**** Supplied records ****
(* ===== verification/JsonProcessor.v ===== *)
(** The processor of JSON bodies: src/internal/bodyprocessors/json.go.

    The package gjson is a parameter: [Parse] gives the tree of a text, [Valid]
    whether it is well formed.  A tree is what [gjson.Result.ForEach] shows of
    it.  The recursion limit is the one option of the processor.

    The theorems show which entries the collections get: under a depth limit that
    the body respects every value of the body is there under its path, and the
    processor fails exactly when the body is deeper or not valid.  Member names
    with a dot and names that differ in case are excluded: they share entries. *)

From S2P Require Import Prelude GoLib StringUtil UrlTransform Variables Types Collections.
From S2P Require Import BodyBuffer TransactionState BodyProcessors.

(** [gjson.Result]; a number or a boolean is its text. *)
Inductive gjson :=
| JNull
| JString (s : bytes)
| JRaw (raw : bytes)
| JObject (members : list (bytes * gjson))
| JArray (items : list gjson).

Fixpoint gjson_ind' (P : gjson → Prop) (Hn : P JNull) (Hs : ∀ s, P (JString s)) (Hr : ∀ raw, P (JRaw raw))
    (Ho : ∀ ms, Forall (λ kv, P kv.2) ms → P (JObject ms)) (Ha : ∀ l, Forall P l → P (JArray l)) (j : gjson) : P j :=
  match j with
  | JNull => Hn
  | JString s => Hs s
  | JRaw raw => Hr raw
  | JObject ms => Ho ms ((fix go ms : Forall (λ kv, P kv.2) ms :=
      match ms with
      | [] => Forall_nil_2 _
      | kv :: ms => Forall_cons_2 _ _ _ (gjson_ind' P Hn Hs Hr Ho Ha kv.2) (go ms)
      end) ms)
  | JArray l => Ha l ((fix go l : Forall P l :=
      match l with
      | [] => Forall_nil_2 _
      | x :: l => Forall_cons_2 _ _ _ (gjson_ind' P Hn Hs Hr Ho Ha x) (go l)
      end) l)
  end.

(** The text that is stored for a value that is neither an object nor an
    array. *)
Definition scalar (j : gjson) : option bytes :=
  match j with
  | JNull => Some []
  | JString s => Some s
  | JRaw raw => Some raw
  | JObject _ | JArray _ => None
  end.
****
### Assigned task
Only certain lines are wanted. Please return exactly those from the top of the data through the line with "The theorems show".

### Result for this exercise
(* ===== verification/JsonProcessor.v ===== *)
(** The processor of JSON bodies: src/internal/bodyprocessors/json.go.

    The package gjson is a parameter: [Parse] gives the tree of a text, [Valid]
    whether it is well formed.  A tree is what [gjson.Result.ForEach] shows of
    it.  The recursion limit is the one option of the processor.

    The theorems show which entries the collections get: under a depth limit that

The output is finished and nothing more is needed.